In non-excitable cells, a Ca2+ entry pathway is opened after the depletion of intracellular Ca2+ store sites. We have tried to estimate the sensitivity of this pathway to Ca2+ release using bovine aortic endothelial cells. Single application of a high concentration (30 microM) of ATP released almost all stored Ca2+ in Ca(2+)-free extracellular solution, whereas a low concentration of ATP (30 nM) produced a partial (57.3 +/- 3.0%) release of Ca2+. By 10 min of Ca2+ re-perfusion, the Ca2+ store site was reloaded to 97.1% of its initial filling state. When thapsigargin was applied to this cell in Mn2+ solution, Mn(2+)-induced quenching of fura-2 dye started when 19.3 +/- 5.3% of Ca2+ release, produced by 30 nM ATP, had occurred. Therefore, Ca2+ release required for Mn2+ entry was estimated as 11.1 +/- 3.0% of stored Ca2+. These results indicate that intracellular Ca2+ concentration is controlled dynamically by simultaneously occurring Ca2+ release and entry in bovine aortic endothelial cells.

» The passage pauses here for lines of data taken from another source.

(** [sizeRegex.FindStringSubmatch]: ^(\d+)([kKmMgGtTpP])?[bB]?$ *)
Definition size_match (s : string) : option (string * string) :=
  let '(digits, rest) := span_digits s in
  if String.eqb digits "" then None
  else match rest with
       | EmptyString => Some (digits, "")
       | String c EmptyString =>
           if is_unit c then Some (digits, String c "")
           else if is_b c then Some (digits, "") else None
       | String c (String d EmptyString) =>
           if is_unit c && is_b d then Some (digits, String c "") else None
       | _ => None
       end.

(** [parseSize]; the product wraps at 64 bits. *)
Definition parseSize (sizeStr : string) (uMap : unitMap) : result string Z :=
  match size_match sizeStr with
  | None => Err ("Invalid size: '" +:+ sizeStr +:+ "'")
  | Some (digits, u) =>
      match parse_int 64 digits with
      | Err _ => Err ("parsing " +:+ digits)
      | Ok size =>
          Ok (match uMap !! to_lower u with Some mul => int64 (size * mul) | None => size end)
      end
  end.

Definition FromHumanSize (size : string) : result string Z := parseSize size decimalMap.
Definition RAMInBytes (size : string) : result string Z := parseSize size binaryMap.
(* ===== verification/Opts.v ===== *)
(** * opts: repeated command-line options, their validators, environment files

    [ListOpts] with its operations, the validators of [opts/opts.go], and
    [ParseEnvFile] of [opts/envfile.go].  The process environment
    ([os.Getenv]), the file system ([os.Open] and what a file holds) and
    [net.ParseIP] with [IP.String] are parameters; [filepath.Clean] and
    [bufio.Scanner], which the code calls, are written out. *)

From stdpp Require Import base gmap list strings.
From Stdlib Require Import ZArith Lia Ascii.
From S2P Require Import Prelude GoStrings GoPath Parsers.

(** ** ListOpts *)

Abbreviation ValidatorFctType := (string -> result string string).

Record ListOpts := { values : list string; validator : option ValidatorFctType }.

Definition NewListOpts (v : option ValidatorFctType) : ListOpts := {| values := []; validator := v |}.

Definition append_value (opts : ListOpts) (value : string) : ListOpts :=
  {| values := values opts ++ [value]; validator := validator opts |}.

Definition Set_ (opts : ListOpts) (value : string) : result string ListOpts :=
  match validator opts with
  | Some f => match f value with Ok v => Ok (append_value opts v) | Err e => Err e end
  | None => Ok (append_value opts value)
  end.

(** The slice without the first element equal to [key]. *)
Fixpoint delete_first (key : string) (l : list string) : list string :=
  match l with
  | [] => []
  | k :: l' => if String.eqb k key then l' else k :: delete_first key l'
  end.

Definition Delete (opts : ListOpts) (key : string) : ListOpts :=
  {| values := delete_first key (values opts); validator := validator opts |}.

Definition GetMap (opts : ListOpts) : gmap string unit :=
  foldl (fun ret k => <[k := tt]> ret) ∅ (values opts).

Definition GetAll (opts : ListOpts) : list string := values opts.

Definition Get (opts : ListOpts) (key : string) : bool := existsb (String.eqb key) (values opts).

Definition Len (opts : ListOpts) : nat := length (values opts).

(** ** Validators *)

Definition ValidateAttach (val : string) : result string string :=
  let s := to_lower val in
  if existsb (String.eqb s) ["stdin"; "stdout"; "stderr"] then Ok s
  else Err "valid streams are STDIN, STDOUT and STDERR.".
(* ===== verification/GoSort.v ===== *)
(** * Go's [sort.Sort] on slices of strings

    The class states the documented contract of [sort.Sort] given a [less]
    that orders the elements: a sorted permutation, with the order of
    equivalent elements left open.  Insertion sort is an instance, for
    concrete runs. *)

From stdpp Require Import base sets list strings.
From Stdlib Require Import Sorting.
From S2P Require Import Prelude.

(** [less] orders the elements of [l]: asymmetric on different elements,
    transitive, and so is being incomparable. *)
Record orders (less : string -> string -> bool) (l : list string) : Prop := {
  less_asym : forall x y, x ∈ l -> y ∈ l -> x <> y -> less x y = true -> less y x = false;
  less_trans : forall x y z, x ∈ l -> y ∈ l -> z ∈ l -> x <> y -> y <> z -> x <> z ->
    less y x = false -> less z y = false -> less z x = false }.

Class GoSort := {
  Sort : list string -> (string -> string -> bool) -> list string;
  Sort_perm : forall l less, Sort l less ≡ₚ l;
  Sort_sorted : forall l less, NoDup l -> orders less l ->
    StronglySorted (fun x y => less y x = false) (Sort l less) }.

(** ** Insertion sort is a sort *)

Fixpoint sort_insert (less : string -> string -> bool) (x : string) (l : list string) : list string :=
  match l with
  | [] => [x]
  | y :: l' => if less y x then y :: sort_insert less x l' else x :: l
  end.

Definition insertion_sort (l : list string) (less : string -> string -> bool) : list string :=
  foldr (sort_insert less) [] l.

Lemma sort_insert_perm less x l : sort_insert less x l ≡ₚ x :: l.
Proof. induction l as [|y l IH]; [done|]. simpl. destruct (less y x); [|done]. rewrite IH. apply perm_swap. Qed.

Lemma insertion_sort_perm l less : insertion_sort l less ≡ₚ l.
Proof. induction l as [|x l IH]; [done|]. simpl. by rewrite sort_insert_perm, IH. Qed.

Lemma sort_insert_sorted less x l : NoDup (x :: l) -> orders less (x :: l) ->
  StronglySorted (fun x y => less y x = false) l -> StronglySorted (fun x y => less y x = false) (sort_insert less x l).
Proof.
  induction l as [|y l IH]; intros Hn Ho Hs; [by repeat constructor|]. simpl.
  inversion Hs as [|? ? Hs' Hy]; subst. destruct (less y x) eqn:E.
  - constructor.
    + apply IH; [| |done].
      * apply NoDup_cons in Hn as [Hx Hn]. apply NoDup_cons in Hn as [_ Hn]. apply NoDup_cons. split; [set_solver|done].
      * destruct Ho as [Ha Ht]. split; [intros a b; intros; apply Ha; set_solver|].
        intros a b c; intros. apply (Ht a b c); set_solver.
    + rewrite sort_insert_perm. constructor; [|done]. apply (less_asym _ _ Ho); [set_solver|set_solver| |done].
      apply NoDup_cons in Hn as [Hx _]. set_solver.
  - constructor; [done|]. constructor; [done|]. apply Forall_forall. intros z Hz.
    rewrite Forall_forall in Hy. apply NoDup_cons in Hn as [Hx Hn]. apply NoDup_cons in Hn as [Hy' _].
    apply (less_trans _ _ Ho x y z); try set_solver.
Qed.

Lemma insertion_sort_sorted l less : NoDup l -> orders less l ->
  StronglySorted (fun x y => less y x = false) (insertion_sort l less).
Proof.
  intros Hn Ho. induction l as [|x l IH]; [constructor|]. simpl. apply NoDup_cons in Hn as [Hx Hn] .
  assert (orders less l) as Ho'.
  { destruct Ho as [Ha Ht]. split; [intros a b; intros; apply Ha; set_solver|].
    intros a b c; intros. apply (Ht a b c); set_solver. }
  apply sort_insert_sorted.
  - apply NoDup_cons. rewrite insertion_sort_perm. done.
  - destruct Ho as [Ha Ht]. pose proof (insertion_sort_perm l less) as Hp.
    assert (forall z, z ∈ x :: insertion_sort l less -> z ∈ x :: l) as Hin by (intros z; by rewrite Hp).
    split; [intros a b ? ?; apply Ha; auto|]. intros a b c ? ? ?. apply Ht; auto.
  - by apply IH.
Qed.

#[export] Instance go_insertion_sort : GoSort :=
  {| Sort := insertion_sort; Sort_perm := insertion_sort_perm; Sort_sorted := insertion_sort_sorted |}.
(* ===== verification/GraphDB.v ===== *)
(** * pkg/graphdb: the database of container names

    The two tables of the sqlite database: [entity] is the set of identifiers,
    [edge] the rows with a parent under their unique index (parent_id, name),
    and [root_edges] the rows whose parent is NULL, which that index does not
    constrain.  Foreign keys are off, sqlite's default.  A statement that
    violates a constraint fails with sqlite's text, an argument of the model;
    I/O errors of the database are not modelled.  Rows come in the order
    of the class [QueryOrder]: any order. *)

From stdpp Require Import base gmap list strings.
From Stdlib Require Import ZArith Lia Ascii Sorting.
From S2P Require Import Prelude GoStrings GoPath GoSort.

Local Open Scope Z_scope.

(** ** Paths *)

(** Depth, the number of slashes of a path. *)
Definition PathDepth (p : string) : nat :=
  match split "/" p with
  | [a; b] => if String.eqb b "" then 1%nat else 2%nat
  | parts => length parts
  end.

Definition splitPath (p : string) : outcome (string * string) :=
  match p with
  | EmptyString => Panic
  | String c _ =>
      let p := if Ascii.eqb c "/" then p else "/" +:+ p in
      let '(parent, name) := Split p in
      let l := String.length parent in
      match String.get (l - 1) parent with
      | Some d => Return (if Ascii.eqb d "/" then take_str (l - 1) parent else parent, name)
      | None => Panic
      end
  end.

(** ** The tables *)

Record Edge := { EntityID : string; EdgeName : string; ParentID : string }.

Record Database := {
  entity : gset string;
  edge : gmap (string * string) string;
  root_edges : list (string * string) }.

Definition with_entity (db : Database) (e : gset string) : Database :=
  {| entity := e; edge := edge db; root_edges := root_edges db |}.
Definition with_edge (db : Database) (e : gmap (string * string) string) : Database :=
  {| entity := entity db; edge := e; root_edges := root_edges db |}.

Definition empty_tables : Database := {| entity := ∅; edge := ∅; root_edges := [] |}.

Class QueryOrder := {
  order : forall A : Type, list A -> list A;
  order_perm : forall A (l : list A), order A l ≡ₚ l }.

Definition IsNonUniqueNameError (str : string) : bool :=
  if has_suffix "name are not unique" str then true
  else if contains "UNIQUE constraint failed" str && contains "edge.name" str then true
  else has_suffix "constraint failed" str.

Definition RootEntity : string := "0".

Section Database.
(** What sqlite reports for a duplicate key of each table. *)
Context (entity_exists edge_exists : string).

(** The connection with the tables it holds, [empty_tables] when there are
    none; the transaction that adds the root is rolled back on an error. *)
Definition NewDatabase (conn : option Database) (init : bool) : result string Database :=
  match conn with
  | None => Err "Database connection cannot be nil"
  | Some db =>
      if init then
        if decide ("0" ∈ entity db) then Err entity_exists
        else Ok {| entity := {["0"]} ∪ entity db; edge := edge db; root_edges := root_edges db ++ [("0", "/")] |}
      else Ok db
  end.

Definition child (db : Database) (parent name : string) : option string := edge db !! (parent, name).

Fixpoint get_loop (db : Database) (e : string) (parts : list string) : option string :=
  match parts with
  | [] => Some e
  | p :: parts =>
      if String.eqb p "" then get_loop db e parts
      else match child db e p with Some next => get_loop db next parts | None => None end
  end.
(* ===== verification/Names.v ===== *)
(** * daemon: containers, their identifiers, names and links

    [Daemon] holds what daemon/daemon.go keeps of its containers: the store by
    identifier, the index by unique prefix (Tags.v), the graph of names
    (GraphDB.v) and the channels of the containers' states (State.v).  The
    operations register, name, link, find and remove containers.

    The identifier [utils.GenerateRandomID] draws, the names
    [namesgenerator.GetRandomName] draws and the clock are arguments; so are
    the calls that only touch the disk, a process or the graph driver, each by
    what it returns. *)

From stdpp Require Import base gmap list strings.
From Stdlib Require Import ZArith Lia Ascii.
From S2P Require Import Prelude GoStrings GoPath GoSort Env Parsers State Tags RunConfig GraphDB.

Local Open Scope Z_scope.

Record Container := {
  ID : string; Name : string; Image : string; Created : Z; state : State.State;
  Driver : string; Args : list string; Path : string;
  VolumePaths : list string; Binds : list string;
  RestartPolicyName : string; has_daemon : bool }.

Definition with_name (c : Container) (n : string) : Container :=
  {| ID := ID c; Name := n; Image := Image c; Created := Created c; state := state c; Driver := Driver c;
     Args := Args c; Path := Path c; VolumePaths := VolumePaths c; Binds := Binds c; RestartPolicyName := RestartPolicyName c;
     has_daemon := has_daemon c |}.
Definition with_state (c : Container) (s : State.State) : Container :=
  {| ID := ID c; Name := Name c; Image := Image c; Created := Created c; state := s; Driver := Driver c;
     Args := Args c; Path := Path c; VolumePaths := VolumePaths c; Binds := Binds c; RestartPolicyName := RestartPolicyName c;
     has_daemon := has_daemon c |}.
Definition with_daemon (c : Container) : Container :=
  {| ID := ID c; Name := Name c; Image := Image c; Created := Created c; state := state c; Driver := Driver c;
     Args := Args c; Path := Path c; VolumePaths := VolumePaths c; Binds := Binds c; RestartPolicyName := RestartPolicyName c;
     has_daemon := true |}.

Record Daemon (T : Type) := {
  containers : gmap string Container;
  idIndex : TruncIndex T;
  containerGraph : Database;
  chans : Chans }.
Arguments containers {T} _.
Arguments idIndex {T} _.
Arguments containerGraph {T} _.
Arguments chans {T} _.

Definition with_graph {T} (d : Daemon T) (g : Database) : Daemon T :=
  {| containers := containers d; idIndex := idIndex d; containerGraph := g; chans := chans d |}.
Definition with_containers {T} (d : Daemon T) c : Daemon T :=
  {| containers := c; idIndex := idIndex d; containerGraph := containerGraph d; chans := chans d |}.
Definition with_index {T} (d : Daemon T) i : Daemon T :=
  {| containers := containers d; idIndex := i; containerGraph := containerGraph d; chans := chans d |}.
Definition with_chans {T} (d : Daemon T) cs : Daemon T :=
  {| containers := containers d; idIndex := idIndex d; containerGraph := containerGraph d; chans := cs |}.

在非兴奋性细胞中,细胞内钙储存位点耗尽后会开启一条钙离子内流途径。我们试图利用牛主动脉内皮细胞来评估该途径对钙释放的敏感性。在无钙的细胞外溶液中单次施加高浓度(30微摩尔)的ATP几乎释放了所有储存的钙离子,而低浓度的ATP(30纳摩尔)则使钙离子产生了部分(57.3±3.0%)释放。经过10分钟的钙再灌注,钙储存位点重新加载至其初始填充状态的97.1%。当在锰离子溶液中对该细胞施加毒胡萝卜素时,在由30纳摩尔ATP产生的19.3±5.3%的钙释放发生时,锰离子诱导的fura-2染料淬灭开始。因此,锰离子内流所需的钙释放量估计为储存钙的11.1±3.0%。这些结果表明,在牛主动脉内皮细胞中,细胞内钙离子浓度通过同时发生的钙释放和内流而受到动态控制。